Остров носато тянулся, сохраняя угол меж лодками, словно ринувшимися в асимптотический перерез. Туман стеною окружил звуки. Плеск вёсел никуда не уносился, оставаясь в тесном овале, который за мах проделывала байдарка.
Белов с Зуевым постепенно разработались по-настоящему, один – за компанию, другой – каким-то нервным азартом. С тройки их не заметили и вряд ли уже могли: она легла на параллельный курс, далеко впереди, и катила сама собой, не ведая соседств. Теперь, когда можно было сравнивать, гребцы придавали ей странную, несоразмерную скорость, словно её скольжение руководствовалось какою-то невидимой дополнительной силой. Расстояние не сокращалось, наоборот…
Зуев ещё добавил. Собственное сбивающееся дыхание, бульканье и чмоканье разрываемой металлическими ударами воды и внутренние скрипы байдарки, в которой что-то разладилось и устало, ненароком прищемив нервы, – всё это обволакивало ход двойки в некую плёнку; а по ту сторону, как в другом пространстве, с массивной стремительностью миража двигалось острогрудое чудовище, и голова мальчика, замершего над своей невозможной книгой, чудилась принадлежностью рангоута.
Исчезло несколько минут. Тройка растаивала, погружённая в туман, так что и вёсла будто отталкивались от тумана, сообщая лёгкости прелесть невесомости, – всё дальше и дальше. Вот она качнулась, что-то огибая, и призраком пропала. Только блеснул алый ободок…
Белов первый ослабил. Он хотел сказать, что они и так пашут целый день, а тут… но не сказал. Нужно было побыстрее отыскивать стоянку.
Зуев грёб уже тихо и завороженно. Высадившись, он долго, до четвёртой спички, не мог справиться с костром.

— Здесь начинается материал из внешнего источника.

(* ===== verification/AuthMsg.v ===== *)
(** * User authentication messages (src/auth/message.rs)

    The messages of RFC 4252 and RFC 4256, the data a public-key request
    signs, and the constant-time comparison of secrets. *)
From S2P Require Import Prelude Wire WireLoop Text Packet KexInit.

Definition SSH_MSG_SERVICE_REQUEST : Z := 5.
Definition SSH_MSG_SERVICE_ACCEPT : Z := 6.
Definition SSH_MSG_USERAUTH_REQUEST : Z := 50.
Definition SSH_MSG_USERAUTH_FAILURE : Z := 51.
Definition SSH_MSG_USERAUTH_SUCCESS : Z := 52.
Definition SSH_MSG_USERAUTH_BANNER : Z := 53.
Definition SSH_MSG_USERAUTH_PK_OK : Z := 60.
Definition SSH_MSG_USERAUTH_PASSWD_CHANGEREQ : Z := 60.
Definition SSH_MSG_USERAUTH_INFO_REQUEST : Z := 60.
Definition SSH_MSG_USERAUTH_INFO_RESPONSE : Z := 61.
Definition MAX_USERAUTH_STRING : Z := MAX_PACKET_LEN.

Definition read_bytes_capped (r : Reader) : result (bytes * Reader) :=
  let? (n, r) := read_u32 r in
  if MAX_USERAUTH_STRING <? n then Err (Format "userauth string too large") else read_take n r.

Definition read_utf8 (r : Reader) : result (bytes * Reader) :=
  let? (b, r) := read_bytes_capped r in
  let? s := from_utf8 (Format "auth: invalid utf-8") b in Ok (s, r).

Definition ensure_empty (r : Reader) : result unit :=
  if negb (reader_is_empty r) then Err (Format "auth: trailing data") else Ok tt.

(** [if r.read_u8()? != code { return Err(..) }] *)
Definition expect_type (code : Z) (e : string) (payload : bytes) : result Reader :=
  let? (t, r) := read_u8 (reader_new payload) in
  if negb (t =? code) then Err (Format e) else Ok r.

(** ** Service request and acceptance *)

Definition service_request_encode (service : bytes) : bytes :=
  writer_new |>> write_u8 SSH_MSG_SERVICE_REQUEST |>> write_string service |>> into_vec.
Definition service_request_decode (payload : bytes) : result bytes :=
  let? r := expect_type SSH_MSG_SERVICE_REQUEST "auth: not SERVICE_REQUEST" payload in
  let? (service, r) := read_utf8 r in
  let? _ := ensure_empty r in Ok service.

Definition service_accept_encode (service : bytes) : bytes :=
  writer_new |>> write_u8 SSH_MSG_SERVICE_ACCEPT |>> write_string service |>> into_vec.
Definition service_accept_decode (payload : bytes) : result bytes :=
  let? r := expect_type SSH_MSG_SERVICE_ACCEPT "auth: not SERVICE_ACCEPT" payload in
  let? (service, r) := read_utf8 r in
  let? _ := ensure_empty r in Ok service.

(** ** Secrets *)

(** A [SecretString] is its text.  The loop visits every position up to the
    longer length; a missing byte counts as zero, and the lengths are compared
    in the sign bit of [d | -d]. *)
Definition ct_bytes_eq (a b : bytes) : bool :=
  let n := Nat.max (length a) (length b) in
  let diff := fold_left (λ diff i, Z.lor diff (Z.lxor (u8 (nth i a Byte.x00)) (u8 (nth i b Byte.x00)))) (seq 0 n) 0 in
  let len_diff := Z.lxor (len a) (len b) in
  let len_bit := Z.shiftr (Z.lor len_diff (wrap64 (- len_diff))) 63 in
  Z.lor diff len_bit =? 0.

(** ** Authentication requests *)

Definition PUBLICKEY_HOSTBOUND : bytes := bs "publickey-hostbound-v00@openssh.com".

Inductive AuthMethodPayload :=
  | MNone
  | MPassword (new_password : option bytes) (password : bytes)
  | MPublicKey (signature_present : bool) (algorithm public_blob : bytes) (signature host_key : option bytes)
  | MKeyboardInteractive (language_tag submethods : bytes)
  | MOther (method tail : bytes).

Definition method_name (m : AuthMethodPayload) : bytes :=
  match m with
  | MNone => bs "none"
  | MPassword _ _ => bs "password"
  | MPublicKey _ _ _ _ None => bs "publickey"
  | MPublicKey _ _ _ _ (Some _) => PUBLICKEY_HOSTBOUND
  | MKeyboardInteractive _ _ => bs "keyboard-interactive"
  | MOther method _ => method
  end.

Definition write_tail (m : AuthMethodPayload) (w : Writer) : Writer :=
  match m with
  | MNone => w
  | MPassword new_password password =>
      let w := w |>> write_bool (is_some new_password) |>> write_string password in
      match new_password with Some np => write_string np w | None => w end
  | MPublicKey signature_present algorithm public_blob signature host_key =>
      let w := w |>> write_bool signature_present |>> write_string algorithm |>> write_string public_blob in
      let w := match host_key with Some hk => write_string hk w | None => w end in
      if signature_present then write_string (default [] signature) w else w
  | MKeyboardInteractive language_tag submethods => w |>> write_string language_tag |>> write_string submethods
  | MOther _ tail => write_raw tail w
  end.

Record UserauthRequest := { ua_user : bytes; ua_service : bytes; ua_method : AuthMethodPayload }.

Definition userauth_request_encode (q : UserauthRequest) : bytes :=
  writer_new |>> write_u8 SSH_MSG_USERAUTH_REQUEST |>> write_string (ua_user q) |>> write_string (ua_service q)
    |>> write_string (method_name (ua_method q)) |>> write_tail (ua_method q) |>> into_vec.


Definition decode_method (name : bytes) (r : Reader) : result AuthMethodPayload :=
  if bytes_eqb name (bs "none") then
    let? _ := ensure_empty r in Ok MNone
  else if bytes_eqb name (bs "password") then
    let? (change, r) := read_bool r in
    let? (password, r) := read_utf8 r in
    let? (new_password, r) := read_if change read_utf8 r in
    let? _ := ensure_empty r in Ok (MPassword new_password password)
  else if bytes_eqb name (bs "publickey") || bytes_eqb name PUBLICKEY_HOSTBOUND then
    let? (signature_present, r) := read_bool r in
    let? (algorithm, r) := read_utf8 r in
    let? (public_blob, r) := read_bytes_capped r in
    let? (host_key, r) := read_if (bytes_eqb name PUBLICKEY_HOSTBOUND) read_bytes_capped r in
    let? (signature, r) := read_if signature_present read_bytes_capped r in
    let? _ := ensure_empty r in Ok (MPublicKey signature_present algorithm public_blob signature host_key)
  else if bytes_eqb name (bs "keyboard-interactive") then
    let? (language_tag, r) := read_utf8 r in
    let? (submethods, r) := read_utf8 r in
    let? _ := ensure_empty r in Ok (MKeyboardInteractive language_tag submethods)
  else
    let? (tail, _) := read_take (remaining r) r in Ok (MOther name tail).

Definition userauth_request_decode (payload : bytes) : result UserauthRequest :=
  let? r := expect_type SSH_MSG_USERAUTH_REQUEST "auth: not USERAUTH_REQUEST" payload in
  let? (user, r) := read_utf8 r in
  let? (service, r) := read_utf8 r in
  let? (name, r) := read_utf8 r in
  let? method := decode_method name r in
  Ok {| ua_user := user; ua_service := service; ua_method := method |}.

(** ** Answers *)

Record UserauthFailure := { uf_continuations : list bytes; uf_partial_success : bool }.

Definition userauth_failure_encode (f : UserauthFailure) : bytes :=
  writer_new |>> write_u8 SSH_MSG_USERAUTH_FAILURE |>> write_string (join_names (uf_continuations f))
    |>> write_bool (uf_partial_success f) |>> into_vec.

Fixpoint decode_parts (parts : list bytes) : result (list bytes) :=
  match parts with
  | [] => Ok []
  | part :: rest =>
      if is_nil part then decode_parts rest else
      let? s := from_utf8 (Format "auth: invalid utf-8") part in
      let? rest := decode_parts rest in Ok (s :: rest)
  end.

Definition userauth_failure_decode (payload : bytes) : result UserauthFailure :=
  let? r := expect_type SSH_MSG_USERAUTH_FAILURE "auth: not USERAUTH_FAILURE" payload in
  let? (raw, r) := read_bytes_capped r in
  let? (partial_success, r) := read_bool r in
  let? _ := ensure_empty r in
  let? continuations := decode_parts (split_on comma raw) in
  Ok {| uf_continuations := continuations; uf_partial_success := partial_success |}.

Definition encode_success : bytes := writer_new |>> write_u8 SSH_MSG_USERAUTH_SUCCESS |>> into_vec.

Definition decode_success (payload : bytes) : result unit :=
  match payload with
  | [b] => if u8 b =? SSH_MSG_USERAUTH_SUCCESS then Ok tt else Err (Format "auth: not USERAUTH_SUCCESS")
  | _ => Err (Format "auth: not USERAUTH_SUCCESS")
  end.

Record UserauthBanner := { ub_message : bytes; ub_language : bytes }.

Definition userauth_banner_encode (b : UserauthBanner) : bytes :=
  writer_new |>> write_u8 SSH_MSG_USERAUTH_BANNER |>> write_string (ub_message b) |>> write_string (ub_language b)
    |>> into_vec.
Definition userauth_banner_decode (payload : bytes) : result UserauthBanner :=
  let? r := expect_type SSH_MSG_USERAUTH_BANNER "auth: not USERAUTH_BANNER" payload in
  let? (message, r) := read_utf8 r in
  let? (language, r) := read_utf8 r in
  let? _ := ensure_empty r in Ok {| ub_message := message; ub_language := language |}.

Record UserauthPkOk := { pk_algorithm : bytes; pk_public_blob : bytes }.

Definition userauth_pk_ok_encode (p : UserauthPkOk) : bytes :=
  writer_new |>> write_u8 SSH_MSG_USERAUTH_PK_OK |>> write_string (pk_algorithm p) |>> write_string (pk_public_blob p)
    |>> into_vec.
Definition userauth_pk_ok_decode (payload : bytes) : result UserauthPkOk :=
  let? r := expect_type SSH_MSG_USERAUTH_PK_OK "auth: not USERAUTH_PK_OK" payload in
  let? (algorithm, r) := read_utf8 r in
  let? (public_blob, r) := read_bytes_capped r in
  let? _ := ensure_empty r in Ok {| pk_algorithm := algorithm; pk_public_blob := public_blob |}.

Record UserauthInfoRequest := {
  ir_name : bytes; ir_instruction : bytes; ir_language : bytes; ir_prompts : list (bytes * bool)
}.

Definition userauth_info_request_encode (q : UserauthInfoRequest) : bytes :=
  let w := writer_new |>> write_u8 SSH_MSG_USERAUTH_INFO_REQUEST |>> write_string (ir_name q)
             |>> write_string (ir_instruction q) |>> write_string (ir_language q)
             |>> write_u32 (wrap32 (len (ir_prompts q))) in
  into_vec (fold_left (λ w p, w |>> write_string (fst p) |>> write_bool (snd p)) (ir_prompts q) w).


Definition read_prompt (r : Reader) : result ((bytes * bool) * Reader) :=
  let? (prompt, r) := read_utf8 r in
  let? (echo, r) := read_bool r in Ok ((prompt, echo), r).

Definition userauth_info_request_decode (payload : bytes) : result UserauthInfoRequest :=
  let? r := expect_type SSH_MSG_USERAUTH_INFO_REQUEST "auth: not USERAUTH_INFO_REQUEST" payload in
  let? (name, r) := read_utf8 r in
  let? (instruction, r) := read_utf8 r in
  let? (language, r) := read_utf8 r in
  let? (n, r) := read_u32 r in
  if 1024 <? n then Err (Format "auth: too many prompts") else
  let? (prompts, r) := read_n read_prompt (Z.to_nat n) r in
  let? _ := ensure_empty r in
  Ok {| ir_name := name; ir_instruction := instruction; ir_language := language; ir_prompts := prompts |}.

Definition userauth_info_response_encode (responses : list bytes) : bytes :=
  let w := writer_new |>> write_u8 SSH_MSG_USERAUTH_INFO_RESPONSE |>> write_u32 (wrap32 (len responses)) in
  into_vec (fold_left (λ w resp, write_string resp w) responses w).

Definition userauth_info_response_decode (payload : bytes) : result (list bytes) :=
  let? r := expect_type SSH_MSG_USERAUTH_INFO_RESPONSE "auth: not USERAUTH_INFO_RESPONSE" payload in
  let? (n, r) := read_u32 r in
  if 1024 <? n then Err (Format "auth: too many responses") else
  let? (responses, r) := read_n read_utf8 (Z.to_nat n) r in
  let? _ := ensure_empty r in Ok responses.

(** ** What a public-key request signs *)

Definition publickey_signed_data_bound (session_id user service algorithm public_blob : bytes) (host_key : option bytes)
    : bytes :=
  let w := writer_new |>> write_string session_id |>> write_u8 SSH_MSG_USERAUTH_REQUEST |>> write_string user
             |>> write_string service
             |>> write_string (match host_key with Some _ => PUBLICKEY_HOSTBOUND | None => bs "publickey" end)
             |>> write_bool true |>> write_string algorithm |>> write_string public_blob in
  into_vec (match host_key with Some hk => write_string hk w | None => w end).

Definition publickey_signed_data (session_id user service algorithm public_blob : bytes) : bytes :=
  publickey_signed_data_bound session_id user service algorithm public_blob None.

Белова, натягивавшего изголовье палатки, не было видно, – и палатка шебуршала и вздрагивала сама собой, распрастывая широкие крылья тумана.
10
Поутру туман сохранялся. Уже собравшись, гонщики сидели у воды, ожидая, когда расчистится, и прислушивались, не пройдёт ли кто мимо них. Вскоре заветрило, – и туман потёк в небо, ставшее полосатым и грустным; но потеплело слабо. Вдоль левого берега, чья низкорослая ширь этою ранней хмарью казалась вольней и уютней, лодка шла вялым, вживающимся ходом.
Потом они увидели солнце. Оно отодвинуло крышку неба, прорезав над горизонтом тонкую и длинную полоску чистоты, в которую на глазах вплывало, упираясь лбом в тучи. Но те больше не сдвигались. Полоска оставалась тесна светилу, – и, заполнив её, оно оказалось между двумя венозно-серыми плоскостями, обратным срастанием сплющивающими солнце, которое от натуги всё сильней краснело, едва не лопаясь. Края сомкнулись, солнце взошло и исчезло, – и стало ясно, что больше его не будет.